I've got this image of a young lad who has ridden his pushbike miles to go and see his hero race - he doesnt care theres hardly anyone else there or if he has to sit and wait for hours, it'll all be worth it when that car comes hurtling around..

maybe I think too much


----------



## gotamintvtr (Sep 25, 2006)

that does create a good story line to the image. i hadnt thought of it in quite as much detail. but i had similar thoughts about what he looks so interested in seeing


----------



## Warwickshire Detailer (Oct 11, 2009)

It does look good. Might be a silly question but how did you do the border? Photoshop?


----------



## gotamintvtr (Sep 25, 2006)

yeah in photoshop i used the marque tool i think it was top left hand tool and selected the whole picture. then right click the image and select stroke and then you can adjust how many pixels you want 

hope that helps.


----------



## Warwickshire Detailer (Oct 11, 2009)

gotamintvtr said:


> yeah in photoshop i used the marque tool i think it was top left hand tool and selected the whole picture. then right click the image and select stroke and then you can adjust how many pixels you want
> 
> hope that helps.


Cheers buddy. I'll have a go tomorrow


----------



## pooma (Apr 12, 2008)

Yep I love it too, my vision is of the lad dragging the wheelie bin there because he doesn't want to sit on the grass and gives a better view. The first thing that got my attention was the change in height on the track, all these tracks look pretty flat on telly but you have captured the slope very well. Just an all round cracking photo to me:thumb:


----------



## chunkytfg (Feb 1, 2009)

pooma said:


> Yep I love it too, my vision is of the lad dragging the wheelie bin there because he doesn't want to sit on the grass and gives a better view. The first thing that got my attention was the change in height on the track, all these tracks look pretty flat on telly but you have captured the slope very well. Just an all round cracking photo to me:thumb:


Agreed it is a fantastic pic and yes the change in gradient is very obvious but it still doesnt give a true picture of just how damn steep paddock hill bend is! When riding it it's like falling off the side of a cliff the first time you go round it!:doublesho:doublesho


----------



## gotamintvtr (Sep 25, 2006)

lol thats another way of looking at it pooma. 

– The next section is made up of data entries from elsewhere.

(* ===== verification/HostPorts.v ===== *)
(** * Host ports

    Model of [pkg/scheduling/hostportusage.go].  IP addresses ([net.IP]) are a
    parameter; the theorems use that equality of addresses is symmetric and that
    [0.0.0.0] parses to an unspecified address. *)

From S2P Require Import Prelude Kube.

Class NetIP := {
  IP : Type;
  ParseIP : string → IP;
  IPEqual : IP → IP → bool;
  IsUnspecified : IP → bool;
}.

Class NetIPLaws `{NetIP} := {
  IPEqual_sym a b : IPEqual a b = IPEqual b a;
  ParseIP_zero : IsUnspecified (ParseIP "0.0.0.0") = true;
}.

Record HostPort `{NetIP} := mkHostPort {
  hp_IP : IP;
  hp_Port : Z;
  hp_Protocol : string;
}.

(** [HostPortUsage.reserved] *)
Abbreviation HostPortUsage := (gmap NamespacedName (list HostPort)).

Section operations.
Context `{NetIP}.
Implicit Types (p rhs : HostPort) (u : HostPortUsage).

Definition HostPortMatches p rhs : bool :=
  if negb (String.eqb (hp_Protocol p) (hp_Protocol rhs)) then false
  else if negb (hp_Port p =? hp_Port rhs) then false
  else if negb (IPEqual (hp_IP p) (hp_IP rhs)) && negb (IsUnspecified (hp_IP p)) && negb (IsUnspecified (hp_IP rhs))
  then false else true.

Definition NewHostPortUsage : HostPortUsage := ∅.

Definition AddHostPorts u (usedBy : Pod) (ports : list HostPort) : HostPortUsage :=
  <[ObjectKeyFromObject usedBy := ports]> u.

(** [None] is the nil error; otherwise the first conflicting pair found. *)
Definition HostPortConflicts u (usedBy : Pod) (ports : list HostPort) : option (HostPort * HostPort) :=
  head (
    newEntry ← ports;
    entries ← map_to_list u;
    omap (λ existing,
      if HostPortMatches newEntry existing && negb (bool_decide (entries.1 = ObjectKeyFromObject usedBy))
      then Some (newEntry, existing) else None) entries.2).

Definition DeletePodPorts u (key : NamespacedName) : HostPortUsage := delete key u.

Definition GetHostPorts (pod : Pod) : list HostPort :=
  containerPorts ← pod_Containers pod;
  omap (λ c,
    if cp_HostPort c =? 0 then None
    else
      let hostIP := if String.eqb (cp_HostIP c) "" then "0.0.0.0"%string else cp_HostIP c in
      Some (mkHostPort _ (ParseIP hostIP) (cp_HostPort c) (cp_Protocol c))) containerPorts.
End operations.

(** * Theory *)

Section theory.
Context `{NetIPLaws}.
Implicit Types (p rhs : HostPort) (u : HostPortUsage).

Lemma HostPortMatches_sym p rhs : HostPortMatches p rhs = HostPortMatches rhs p.
Proof.
  unfold HostPortMatches. rewrite (String.eqb_sym (hp_Protocol p)), (Z.eqb_sym (hp_Port p)), (IPEqual_sym (hp_IP p)).
  repeat case_goal; try done; rewrite <- !andb_assoc in *;
    rewrite (andb_comm (negb (IsUnspecified (hp_IP p)))) in *; congruence.
Qed.

Lemma HostPortConflicts_None u usedBy ports :
  HostPortConflicts u usedBy ports = None ↔
  ∀ key entries new existing, new ∈ ports → u !! key = Some entries → existing ∈ entries →
    key ≠ ObjectKeyFromObject usedBy → HostPortMatches new existing = false.
Proof.
  unfold HostPortConflicts.
  match goal with |- head ?l = None ↔ _ => assert (head l = None ↔ ∀ x, x ∉ l) as -> end.
  { match goal with |- head ?l = None ↔ _ => destruct l as [|x l'] end; simpl.
    - split; [intros _ x; apply not_elem_of_nil|done].
    - split; [done|]. intros Hno. destruct (Hno x). apply list_elem_of_here. }
  split.
  - intros Hno key entries new existing Hnew Hkey Hex Hne. apply not_true_iff_false. intros Hm.
    apply (Hno (new, existing)). apply list_elem_of_bind. exists new. split; [|done].
    apply list_elem_of_bind. exists (key, entries). split; [|exact (proj2 (elem_of_map_to_list (M := gmap NamespacedName) u key entries) Hkey)].
    apply list_elem_of_omap. exists existing. split; [done|]. simpl.
    by rewrite Hm, bool_decide_eq_false_2.
  - intros Hall x (new & ([key entries] & (existing & Hex & Hx)%list_elem_of_omap & Hkey)%list_elem_of_bind & Hnew)%list_elem_of_bind.
    simpl in *. destruct (HostPortMatches new existing && _) eqn:Hm; [|done]. destruct_bools.
    apply (elem_of_map_to_list (M := gmap NamespacedName)) in Hkey.
    by rewrite (Hall key entries new existing) in *.
Qed.

(** No two pods on the node use host ports that match. *)
Definition ports_disjoint u : Prop :=
  ∀ k1 k2 e1 e2 p1 p2, u !! k1 = Some e1 → u !! k2 = Some e2 → k1 ≠ k2 → p1 ∈ e1 → p2 ∈ e2 →
    HostPortMatches p1 p2 = false.

(** How a node's ports change while pods are scheduled: a pod is added only
    after [Conflicts] returned nil for its ports. *)
Inductive ports_step : HostPortUsage → HostPortUsage → Prop :=
  | ports_add u pod :
      HostPortConflicts u pod (GetHostPorts pod) = None →
      ports_step u (AddHostPorts u pod (GetHostPorts pod))
  | ports_delete u key : ports_step u (DeletePodPorts u key).

Lemma ports_step_disjoint u u' : ports_disjoint u → ports_step u u' → ports_disjoint u'.
Proof.
  intros Hd Hs. destruct Hs as [u pod Hc|u key].
  - rewrite HostPortConflicts_None in Hc. unfold AddHostPorts.
    intros k1 k2 e1 e2 p1 p2. rewrite !lookup_insert.
    destruct (decide (ObjectKeyFromObject pod = k1)) as [<-|H1], (decide (ObjectKeyFromObject pod = k2)) as [<-|H2];
      intros He1 He2 Hne Hp1 Hp2.
    + done.
    + injection He1 as <-. by apply (Hc k2 e2).
    + injection He2 as <-. rewrite HostPortMatches_sym. by apply (Hc k1 e1).
    + by apply (Hd k1 k2 e1 e2).
  - intros k1 k2 e1 e2 p1 p2. unfold DeletePodPorts. rewrite !lookup_delete_Some.
    intros [_ ?] [_ ?]. by apply Hd.
Qed.

(** Host ports never clash.  In every state reached from an empty node by
    adding pods whose ports passed [Conflicts] and deleting pods, no two
    different pods hold host ports that match. *)
Theorem host_ports_never_clash u k1 k2 e1 e2 p1 p2
    (Hreach : rtc ports_step NewHostPortUsage u)
    (H1 : u !! k1 = Some e1) (H2 : u !! k2 = Some e2) (Hne : k1 ≠ k2) (Hp1 : p1 ∈ e1) (Hp2 : p2 ∈ e2) :
  HostPortMatches p1 p2 = false.
Proof.
  assert (ports_disjoint u) as Hd; [|by apply (Hd k1 k2 e1 e2)].
  assert (ports_disjoint NewHostPortUsage) as Hinit.
  { intros a b ea eb pa pb Ha. unfold NewHostPortUsage in Ha. by rewrite lookup_empty in Ha. }
  revert Hinit. generalize dependent NewHostPortUsage. intros u0 Hreach.
  induction Hreach as [|u0 u1 u2 Hs _ IH]; [done|]. intros Hu0. apply IH; try done.
  by apply (ports_step_disjoint u0).
Qed.

(** A container that names a host port without a host address conflicts with
    every other pod that already uses the port with the same protocol, whatever
    address that pod uses. *)
Theorem default_host_ip_conflicts u pod other ports cp existing entries
    (Hports : ports ∈ pod_Containers pod) (Hcp : cp ∈ ports) (Hip : cp_HostIP cp = ""%string)
    (Hport : cp_HostPort cp ≠ 0) (Hother : u !! other = Some entries) (Hne : other ≠ ObjectKeyFromObject pod)
    (Hex : existing ∈ entries) (Hsame : hp_Port existing = cp_HostPort cp ∧ hp_Protocol existing = cp_Protocol cp) :
  HostPortConflicts u pod (GetHostPorts pod) ≠ None.
Proof.
  rewrite HostPortConflicts_None. intros Hall.
  assert (mkHostPort _ (ParseIP "0.0.0.0") (cp_HostPort cp) (cp_Protocol cp) ∈ GetHostPorts pod) as Hin.
  { unfold GetHostPorts. apply list_elem_of_bind. exists ports. split; [|done].
    apply list_elem_of_omap. exists cp. split; [done|].
    rewrite (proj2 (Z.eqb_neq _ 0) Hport), Hip. done. }
  specialize (Hall other entries _ existing Hin Hother Hex Hne). destruct Hsame as [Hp Hproto].
  unfold HostPortMatches in Hall. simpl in Hall.
  rewrite Hp, Hproto, String.eqb_refl, Z.eqb_refl, ParseIP_zero, andb_false_r in Hall. done.
Qed.
End theory.

(** * Witnesses *)

(** Addresses as their text; the two unspecified addresses. *)
Definition textIP : NetIP := {|
  IP := string; ParseIP s := s; IPEqual := String.eqb;
  IsUnspecified s := bool_decide (s = "0.0.0.0"%string ∨ s = "::"%string);
|}.

Definition textIPLaws : @NetIPLaws textIP.
Proof. constructor; [intros a b; apply String.eqb_sym|reflexivity]. Defined.

Definition portPod (name ip : string) : Pod :=
  let b := barePod "default" name name in
  mkPod (pod_Namespace b) (pod_Name b) (pod_UID b) 0 None ∅ ∅ [] ∅ None [] [] [[mkPort 80 ip "TCP"]] [] "" "" None "" [] "" None [] [] [] [] "" None.

Section witnesses.
#[local] Existing Instance textIP.

Lemma host_ports_never_clash_witness :
  HostPortMatches (mkHostPort textIP (ParseIP "10.0.0.1") 80 "TCP") (mkHostPort textIP (ParseIP "10.0.0.2") 80 "TCP") = false.
Proof.
  apply (@host_ports_never_clash textIP textIPLaws
    (AddHostPorts (AddHostPorts NewHostPortUsage (portPod "a" "10.0.0.1") (GetHostPorts (portPod "a" "10.0.0.1")))
       (portPod "b" "10.0.0.2") (GetHostPorts (portPod "b" "10.0.0.2")))
    ("default", "a")%string ("default", "b")%string
    [mkHostPort textIP (ParseIP "10.0.0.1") 80 "TCP"] [mkHostPort textIP (ParseIP "10.0.0.2") 80 "TCP"]).
  - eapply rtc_l; [|apply rtc_once].
    + apply (ports_add NewHostPortUsage (portPod "a" "10.0.0.1")). vm_compute. reflexivity.
    + apply ports_add. vm_compute. reflexivity.
  - vm_compute. reflexivity.
  - vm_compute. reflexivity.
  - discriminate.
  - apply list_elem_of_here.
  - apply list_elem_of_here.
Defined.

Lemma default_host_ip_conflicts_witness :
  HostPortConflicts {[("default", "a")%string := [mkHostPort textIP (ParseIP "10.0.0.1") 80 "TCP"]]} (portPod "b" "")
    (GetHostPorts (portPod "b" "")) ≠ None.
Proof.
  apply (@default_host_ip_conflicts textIP textIPLaws {[("default", "a")%string := [mkHostPort textIP (ParseIP "10.0.0.1") 80 "TCP"]]}
    (portPod "b" "") ("default", "a")%string [mkPort 80 "" "TCP"] (mkPort 80 "" "TCP")
    (mkHostPort textIP (ParseIP "10.0.0.1") 80 "TCP") [mkHostPort textIP (ParseIP "10.0.0.1") 80 "TCP"]).
  - apply list_elem_of_here.
  - apply list_elem_of_here.
  - reflexivity.
  - discriminate.
  - vm_compute. reflexivity.
  - discriminate.
  - apply list_elem_of_here.
  - split; reflexivity.
Defined.
End witnesses.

chunky i agree its very hard to get the look of how steep paddock is. i might well have a pic i might look for one a little later when i get up


----------



## tom-225 (Aug 30, 2009)

i think this really is a case of a photo paints a thousand words, there are so many variations of storys that can be accompanied with this photo, the photo has a very good moody effect to it and this is complemented very well by the use of B/W photography, was this shot with film or digital? 

Thanks


----------



## gotamintvtr (Sep 25, 2006)

digital slr


----------



## Stumper (Apr 5, 2009)

That's a pretty stunning photo. 

The black and white definitely adds to the atmosphere of the shot.


----------



## The Cueball (Feb 8, 2007)

chunkytfg said:


> Agreed it is a fantastic pic and yes the change in gradient is very obvious but it still doesnt give a true picture of just how damn steep paddock hill bend is! When riding it it's like falling off the side of a cliff the first time you go round it!:doublesho:doublesho


That is the bend where Steve Hislop (RIP) broke his neck???


----------



## Stumper (Apr 5, 2009)

The Cueball said:


> That is the bend where Steve Hislop (RIP) broke his neck???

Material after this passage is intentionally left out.